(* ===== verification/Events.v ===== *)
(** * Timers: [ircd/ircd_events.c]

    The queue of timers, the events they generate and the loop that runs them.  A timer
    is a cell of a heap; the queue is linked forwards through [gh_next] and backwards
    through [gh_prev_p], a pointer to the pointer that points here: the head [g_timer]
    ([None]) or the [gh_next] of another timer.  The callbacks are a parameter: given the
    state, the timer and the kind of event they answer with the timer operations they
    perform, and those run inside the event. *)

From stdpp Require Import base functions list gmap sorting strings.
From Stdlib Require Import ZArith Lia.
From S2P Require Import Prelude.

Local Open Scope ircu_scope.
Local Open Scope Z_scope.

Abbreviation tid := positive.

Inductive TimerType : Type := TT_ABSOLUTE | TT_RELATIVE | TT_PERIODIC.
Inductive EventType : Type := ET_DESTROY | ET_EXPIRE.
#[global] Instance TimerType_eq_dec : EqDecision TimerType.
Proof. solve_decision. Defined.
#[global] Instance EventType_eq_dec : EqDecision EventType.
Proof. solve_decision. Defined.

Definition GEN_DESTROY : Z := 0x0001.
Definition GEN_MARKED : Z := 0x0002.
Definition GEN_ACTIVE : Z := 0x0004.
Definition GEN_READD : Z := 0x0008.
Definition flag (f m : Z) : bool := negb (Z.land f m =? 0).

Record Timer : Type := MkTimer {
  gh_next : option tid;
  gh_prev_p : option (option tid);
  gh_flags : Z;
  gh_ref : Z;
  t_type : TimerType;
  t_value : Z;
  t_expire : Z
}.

...

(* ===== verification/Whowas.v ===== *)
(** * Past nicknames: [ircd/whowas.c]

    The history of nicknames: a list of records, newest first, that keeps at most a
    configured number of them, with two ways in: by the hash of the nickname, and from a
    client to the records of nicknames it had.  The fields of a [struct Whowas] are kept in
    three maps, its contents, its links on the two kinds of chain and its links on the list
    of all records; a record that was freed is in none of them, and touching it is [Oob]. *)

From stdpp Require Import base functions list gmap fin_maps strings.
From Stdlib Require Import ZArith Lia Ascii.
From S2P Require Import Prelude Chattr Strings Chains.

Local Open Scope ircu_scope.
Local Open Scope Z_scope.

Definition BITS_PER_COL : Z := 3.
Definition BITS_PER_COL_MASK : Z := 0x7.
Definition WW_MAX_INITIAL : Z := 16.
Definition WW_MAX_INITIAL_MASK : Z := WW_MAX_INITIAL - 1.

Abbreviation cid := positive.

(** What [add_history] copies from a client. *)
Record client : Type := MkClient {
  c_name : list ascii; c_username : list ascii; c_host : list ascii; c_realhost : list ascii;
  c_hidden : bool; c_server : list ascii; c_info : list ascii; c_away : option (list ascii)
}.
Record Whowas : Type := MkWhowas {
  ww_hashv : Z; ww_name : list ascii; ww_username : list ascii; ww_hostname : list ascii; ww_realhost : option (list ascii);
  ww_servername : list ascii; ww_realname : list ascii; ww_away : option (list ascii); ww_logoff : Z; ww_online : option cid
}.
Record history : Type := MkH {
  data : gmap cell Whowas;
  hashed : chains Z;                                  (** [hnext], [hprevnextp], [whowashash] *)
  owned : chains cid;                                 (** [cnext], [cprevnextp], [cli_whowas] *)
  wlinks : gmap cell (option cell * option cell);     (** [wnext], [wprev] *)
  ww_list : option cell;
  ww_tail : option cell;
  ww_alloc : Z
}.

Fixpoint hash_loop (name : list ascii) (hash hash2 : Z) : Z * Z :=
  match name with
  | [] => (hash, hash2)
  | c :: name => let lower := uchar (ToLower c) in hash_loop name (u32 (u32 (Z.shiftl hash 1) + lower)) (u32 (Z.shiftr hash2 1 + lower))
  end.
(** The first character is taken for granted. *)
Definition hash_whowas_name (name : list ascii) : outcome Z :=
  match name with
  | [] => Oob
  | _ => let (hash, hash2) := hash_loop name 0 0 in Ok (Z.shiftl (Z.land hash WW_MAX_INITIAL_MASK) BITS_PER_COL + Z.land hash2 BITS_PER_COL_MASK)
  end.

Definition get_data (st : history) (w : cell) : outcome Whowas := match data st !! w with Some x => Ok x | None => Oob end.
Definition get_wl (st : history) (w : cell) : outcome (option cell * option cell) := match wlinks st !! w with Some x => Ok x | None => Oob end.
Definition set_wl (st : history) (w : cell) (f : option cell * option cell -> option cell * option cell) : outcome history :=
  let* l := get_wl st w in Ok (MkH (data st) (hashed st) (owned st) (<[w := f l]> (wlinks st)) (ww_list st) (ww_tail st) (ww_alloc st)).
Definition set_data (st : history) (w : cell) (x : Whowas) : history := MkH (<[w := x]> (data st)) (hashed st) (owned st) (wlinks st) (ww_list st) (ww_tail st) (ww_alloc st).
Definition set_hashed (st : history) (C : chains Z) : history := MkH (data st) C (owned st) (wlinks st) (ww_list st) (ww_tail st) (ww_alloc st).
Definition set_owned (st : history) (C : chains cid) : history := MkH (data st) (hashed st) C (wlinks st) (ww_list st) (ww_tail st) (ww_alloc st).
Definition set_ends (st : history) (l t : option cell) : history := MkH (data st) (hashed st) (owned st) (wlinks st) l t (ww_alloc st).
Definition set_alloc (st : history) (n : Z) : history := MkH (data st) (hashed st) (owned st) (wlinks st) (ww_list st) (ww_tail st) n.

[What the task asks]:
What lines in the material above include "nicknames"? Copy every one of them.

[Answer for this exercise]:
(** * Past nicknames: [ircd/whowas.c]
    The history of nicknames: a list of records, newest first, that keeps at most a
    client to the records of nicknames it had.  The fields of a [struct Whowas] are kept in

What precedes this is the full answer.